[Task goal] A line below contains "let combined := JS.toLowerCase", and a later one contains "foundKeywords) s in". Repeat both, with every line between them, exactly.
*****
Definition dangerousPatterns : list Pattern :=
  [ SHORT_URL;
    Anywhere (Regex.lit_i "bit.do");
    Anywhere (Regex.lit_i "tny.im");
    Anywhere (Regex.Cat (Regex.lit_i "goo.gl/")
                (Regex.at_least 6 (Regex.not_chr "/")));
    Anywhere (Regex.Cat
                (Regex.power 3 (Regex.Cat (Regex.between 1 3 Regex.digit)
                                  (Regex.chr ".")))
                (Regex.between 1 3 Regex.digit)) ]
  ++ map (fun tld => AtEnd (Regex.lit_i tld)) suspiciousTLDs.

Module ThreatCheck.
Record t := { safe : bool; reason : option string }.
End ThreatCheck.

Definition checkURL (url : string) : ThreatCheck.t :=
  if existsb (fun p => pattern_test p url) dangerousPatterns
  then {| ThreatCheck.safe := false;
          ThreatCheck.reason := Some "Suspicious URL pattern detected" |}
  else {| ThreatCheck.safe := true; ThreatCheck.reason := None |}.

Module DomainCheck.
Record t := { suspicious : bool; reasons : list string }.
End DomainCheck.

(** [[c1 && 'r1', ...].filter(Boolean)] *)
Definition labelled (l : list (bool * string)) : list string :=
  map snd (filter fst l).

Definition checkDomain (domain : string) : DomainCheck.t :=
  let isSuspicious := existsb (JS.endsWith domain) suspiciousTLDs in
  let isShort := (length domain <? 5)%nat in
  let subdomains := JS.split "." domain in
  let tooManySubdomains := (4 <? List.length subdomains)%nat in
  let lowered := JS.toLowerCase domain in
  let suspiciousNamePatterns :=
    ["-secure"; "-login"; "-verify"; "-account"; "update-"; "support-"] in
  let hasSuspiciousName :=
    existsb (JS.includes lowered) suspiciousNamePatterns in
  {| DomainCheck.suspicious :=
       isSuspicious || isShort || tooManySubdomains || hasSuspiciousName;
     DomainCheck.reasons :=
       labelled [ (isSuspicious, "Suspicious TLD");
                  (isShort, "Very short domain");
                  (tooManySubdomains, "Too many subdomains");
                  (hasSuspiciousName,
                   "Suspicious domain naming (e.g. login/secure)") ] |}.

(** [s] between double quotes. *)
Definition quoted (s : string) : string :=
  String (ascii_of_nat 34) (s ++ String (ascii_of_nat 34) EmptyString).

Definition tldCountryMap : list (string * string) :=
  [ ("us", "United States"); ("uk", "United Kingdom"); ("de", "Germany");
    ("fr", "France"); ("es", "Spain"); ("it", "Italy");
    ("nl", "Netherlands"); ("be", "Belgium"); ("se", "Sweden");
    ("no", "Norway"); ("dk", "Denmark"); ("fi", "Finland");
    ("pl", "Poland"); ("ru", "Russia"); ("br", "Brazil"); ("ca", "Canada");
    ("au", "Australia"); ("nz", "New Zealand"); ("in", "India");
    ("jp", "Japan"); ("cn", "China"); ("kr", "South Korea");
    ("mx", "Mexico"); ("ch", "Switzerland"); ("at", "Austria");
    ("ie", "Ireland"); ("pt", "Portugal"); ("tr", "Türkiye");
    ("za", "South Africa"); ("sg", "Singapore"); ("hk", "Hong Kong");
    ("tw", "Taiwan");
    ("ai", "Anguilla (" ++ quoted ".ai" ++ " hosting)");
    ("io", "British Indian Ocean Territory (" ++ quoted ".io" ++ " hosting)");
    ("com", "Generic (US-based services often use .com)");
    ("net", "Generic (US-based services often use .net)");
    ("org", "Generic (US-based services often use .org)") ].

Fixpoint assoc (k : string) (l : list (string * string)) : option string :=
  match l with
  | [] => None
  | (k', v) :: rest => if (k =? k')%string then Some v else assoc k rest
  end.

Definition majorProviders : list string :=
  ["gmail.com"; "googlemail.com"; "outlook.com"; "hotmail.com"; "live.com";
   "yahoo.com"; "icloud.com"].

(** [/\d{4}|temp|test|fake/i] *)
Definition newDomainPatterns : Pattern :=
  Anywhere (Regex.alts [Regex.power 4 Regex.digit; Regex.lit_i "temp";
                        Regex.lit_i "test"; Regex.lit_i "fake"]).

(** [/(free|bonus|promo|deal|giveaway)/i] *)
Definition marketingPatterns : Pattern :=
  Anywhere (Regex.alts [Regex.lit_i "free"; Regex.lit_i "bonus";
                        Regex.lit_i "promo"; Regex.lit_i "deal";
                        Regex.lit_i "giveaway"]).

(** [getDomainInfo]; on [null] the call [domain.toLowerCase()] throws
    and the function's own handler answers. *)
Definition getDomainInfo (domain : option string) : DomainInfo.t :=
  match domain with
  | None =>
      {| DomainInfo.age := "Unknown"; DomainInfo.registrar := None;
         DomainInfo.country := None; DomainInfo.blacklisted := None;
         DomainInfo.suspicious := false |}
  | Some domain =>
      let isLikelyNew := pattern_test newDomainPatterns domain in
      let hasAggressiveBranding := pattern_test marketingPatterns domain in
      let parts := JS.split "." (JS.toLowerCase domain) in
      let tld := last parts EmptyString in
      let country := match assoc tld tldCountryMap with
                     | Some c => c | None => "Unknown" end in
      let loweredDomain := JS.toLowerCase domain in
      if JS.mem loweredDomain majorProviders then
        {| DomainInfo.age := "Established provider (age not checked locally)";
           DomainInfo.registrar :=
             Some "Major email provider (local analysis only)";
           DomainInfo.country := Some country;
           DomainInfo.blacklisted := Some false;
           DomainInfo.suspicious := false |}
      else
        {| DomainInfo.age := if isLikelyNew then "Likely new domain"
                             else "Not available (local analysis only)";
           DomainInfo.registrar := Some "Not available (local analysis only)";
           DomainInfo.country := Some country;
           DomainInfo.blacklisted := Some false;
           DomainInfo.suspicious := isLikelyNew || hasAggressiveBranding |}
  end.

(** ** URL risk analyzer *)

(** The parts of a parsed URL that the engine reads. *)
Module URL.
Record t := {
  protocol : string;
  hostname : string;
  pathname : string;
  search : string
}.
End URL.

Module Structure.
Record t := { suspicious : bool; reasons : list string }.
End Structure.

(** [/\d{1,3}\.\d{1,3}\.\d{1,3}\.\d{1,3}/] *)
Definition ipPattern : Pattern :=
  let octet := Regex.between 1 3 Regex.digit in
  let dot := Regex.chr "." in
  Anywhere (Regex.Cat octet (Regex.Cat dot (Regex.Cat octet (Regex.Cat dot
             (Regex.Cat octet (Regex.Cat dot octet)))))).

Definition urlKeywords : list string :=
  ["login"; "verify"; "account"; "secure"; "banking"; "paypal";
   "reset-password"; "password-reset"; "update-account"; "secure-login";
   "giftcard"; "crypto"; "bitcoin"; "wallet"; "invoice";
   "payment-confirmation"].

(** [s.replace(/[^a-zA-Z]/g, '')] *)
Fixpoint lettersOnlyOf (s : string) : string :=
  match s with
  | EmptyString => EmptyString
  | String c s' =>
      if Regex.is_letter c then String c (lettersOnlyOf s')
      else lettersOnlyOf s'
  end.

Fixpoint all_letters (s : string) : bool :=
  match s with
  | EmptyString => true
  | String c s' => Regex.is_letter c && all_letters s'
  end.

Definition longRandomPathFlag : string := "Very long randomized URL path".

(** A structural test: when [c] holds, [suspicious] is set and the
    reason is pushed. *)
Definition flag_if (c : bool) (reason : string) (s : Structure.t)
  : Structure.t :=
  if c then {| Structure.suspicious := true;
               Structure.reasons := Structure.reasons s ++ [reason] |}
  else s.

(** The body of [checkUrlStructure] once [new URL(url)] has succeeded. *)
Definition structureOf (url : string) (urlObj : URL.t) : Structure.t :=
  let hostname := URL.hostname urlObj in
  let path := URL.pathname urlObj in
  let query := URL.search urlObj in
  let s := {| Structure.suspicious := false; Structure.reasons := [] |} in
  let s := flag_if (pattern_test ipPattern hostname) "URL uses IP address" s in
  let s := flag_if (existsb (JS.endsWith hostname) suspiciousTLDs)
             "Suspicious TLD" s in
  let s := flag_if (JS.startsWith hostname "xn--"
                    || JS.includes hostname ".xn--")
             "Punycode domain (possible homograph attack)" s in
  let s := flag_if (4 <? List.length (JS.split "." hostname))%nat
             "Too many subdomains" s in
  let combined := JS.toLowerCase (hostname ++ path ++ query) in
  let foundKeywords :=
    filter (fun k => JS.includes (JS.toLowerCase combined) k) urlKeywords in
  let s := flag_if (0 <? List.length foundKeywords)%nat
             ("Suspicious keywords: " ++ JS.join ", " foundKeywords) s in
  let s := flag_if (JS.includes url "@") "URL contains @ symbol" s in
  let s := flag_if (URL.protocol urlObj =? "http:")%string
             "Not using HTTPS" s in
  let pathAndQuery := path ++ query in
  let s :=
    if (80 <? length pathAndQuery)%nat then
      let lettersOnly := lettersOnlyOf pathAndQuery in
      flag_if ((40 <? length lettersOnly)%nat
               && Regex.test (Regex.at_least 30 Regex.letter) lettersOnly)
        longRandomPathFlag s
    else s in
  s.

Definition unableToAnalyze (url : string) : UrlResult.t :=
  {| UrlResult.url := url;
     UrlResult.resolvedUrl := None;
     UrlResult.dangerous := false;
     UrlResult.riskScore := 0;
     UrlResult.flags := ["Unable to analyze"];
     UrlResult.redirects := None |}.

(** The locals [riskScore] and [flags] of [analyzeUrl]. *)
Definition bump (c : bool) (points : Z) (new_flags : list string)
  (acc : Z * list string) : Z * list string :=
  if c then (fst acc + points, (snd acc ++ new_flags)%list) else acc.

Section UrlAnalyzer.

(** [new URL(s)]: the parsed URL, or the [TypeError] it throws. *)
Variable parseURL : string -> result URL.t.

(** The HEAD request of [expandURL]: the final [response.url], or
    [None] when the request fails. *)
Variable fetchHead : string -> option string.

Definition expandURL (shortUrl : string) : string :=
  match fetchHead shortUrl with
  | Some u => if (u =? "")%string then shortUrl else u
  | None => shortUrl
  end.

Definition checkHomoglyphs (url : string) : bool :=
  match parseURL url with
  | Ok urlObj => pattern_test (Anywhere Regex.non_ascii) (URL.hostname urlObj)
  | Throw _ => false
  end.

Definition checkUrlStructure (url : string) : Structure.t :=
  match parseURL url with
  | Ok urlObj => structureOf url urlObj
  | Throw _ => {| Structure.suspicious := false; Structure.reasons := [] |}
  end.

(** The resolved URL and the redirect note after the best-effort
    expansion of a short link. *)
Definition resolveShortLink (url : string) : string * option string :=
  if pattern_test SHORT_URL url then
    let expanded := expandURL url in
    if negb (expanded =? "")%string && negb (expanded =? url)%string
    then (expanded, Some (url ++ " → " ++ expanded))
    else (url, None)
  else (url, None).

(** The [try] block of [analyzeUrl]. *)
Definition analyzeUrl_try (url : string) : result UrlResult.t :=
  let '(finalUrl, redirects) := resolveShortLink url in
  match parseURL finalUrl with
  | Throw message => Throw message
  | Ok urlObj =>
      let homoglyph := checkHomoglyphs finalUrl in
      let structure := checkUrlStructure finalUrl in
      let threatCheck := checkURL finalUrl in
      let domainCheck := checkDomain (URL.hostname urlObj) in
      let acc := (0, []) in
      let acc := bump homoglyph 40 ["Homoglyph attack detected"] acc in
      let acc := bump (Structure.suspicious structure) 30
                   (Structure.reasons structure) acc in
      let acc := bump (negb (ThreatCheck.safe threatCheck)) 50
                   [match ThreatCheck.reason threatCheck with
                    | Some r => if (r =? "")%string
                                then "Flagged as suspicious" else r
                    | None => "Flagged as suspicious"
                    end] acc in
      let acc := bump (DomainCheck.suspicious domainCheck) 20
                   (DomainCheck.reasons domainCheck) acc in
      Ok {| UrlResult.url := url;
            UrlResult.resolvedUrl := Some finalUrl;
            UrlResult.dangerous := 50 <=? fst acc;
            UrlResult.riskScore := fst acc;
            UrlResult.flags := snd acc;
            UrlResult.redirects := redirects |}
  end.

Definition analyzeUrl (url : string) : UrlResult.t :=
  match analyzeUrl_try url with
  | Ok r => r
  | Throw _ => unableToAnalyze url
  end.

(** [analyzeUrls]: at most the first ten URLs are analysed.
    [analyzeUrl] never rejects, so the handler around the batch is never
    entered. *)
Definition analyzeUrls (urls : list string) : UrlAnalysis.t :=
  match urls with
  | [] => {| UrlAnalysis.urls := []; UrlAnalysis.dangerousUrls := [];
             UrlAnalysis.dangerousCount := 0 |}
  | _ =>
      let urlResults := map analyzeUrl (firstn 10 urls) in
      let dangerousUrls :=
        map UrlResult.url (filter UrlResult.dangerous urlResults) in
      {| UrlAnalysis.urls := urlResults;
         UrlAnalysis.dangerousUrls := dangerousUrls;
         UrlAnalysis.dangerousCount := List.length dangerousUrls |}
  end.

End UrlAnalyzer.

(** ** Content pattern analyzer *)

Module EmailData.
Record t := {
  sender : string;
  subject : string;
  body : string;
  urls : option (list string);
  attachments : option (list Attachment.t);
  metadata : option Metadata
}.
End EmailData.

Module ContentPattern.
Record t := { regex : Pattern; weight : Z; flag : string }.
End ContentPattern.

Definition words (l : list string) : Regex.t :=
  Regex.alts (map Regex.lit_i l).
*****
[Answer for this exercise]
  let combined := JS.toLowerCase (hostname ++ path ++ query) in
  let foundKeywords :=
    filter (fun k => JS.includes (JS.toLowerCase combined) k) urlKeywords in
  let s := flag_if (0 <? List.length foundKeywords)%nat
             ("Suspicious keywords: " ++ JS.join ", " foundKeywords) s in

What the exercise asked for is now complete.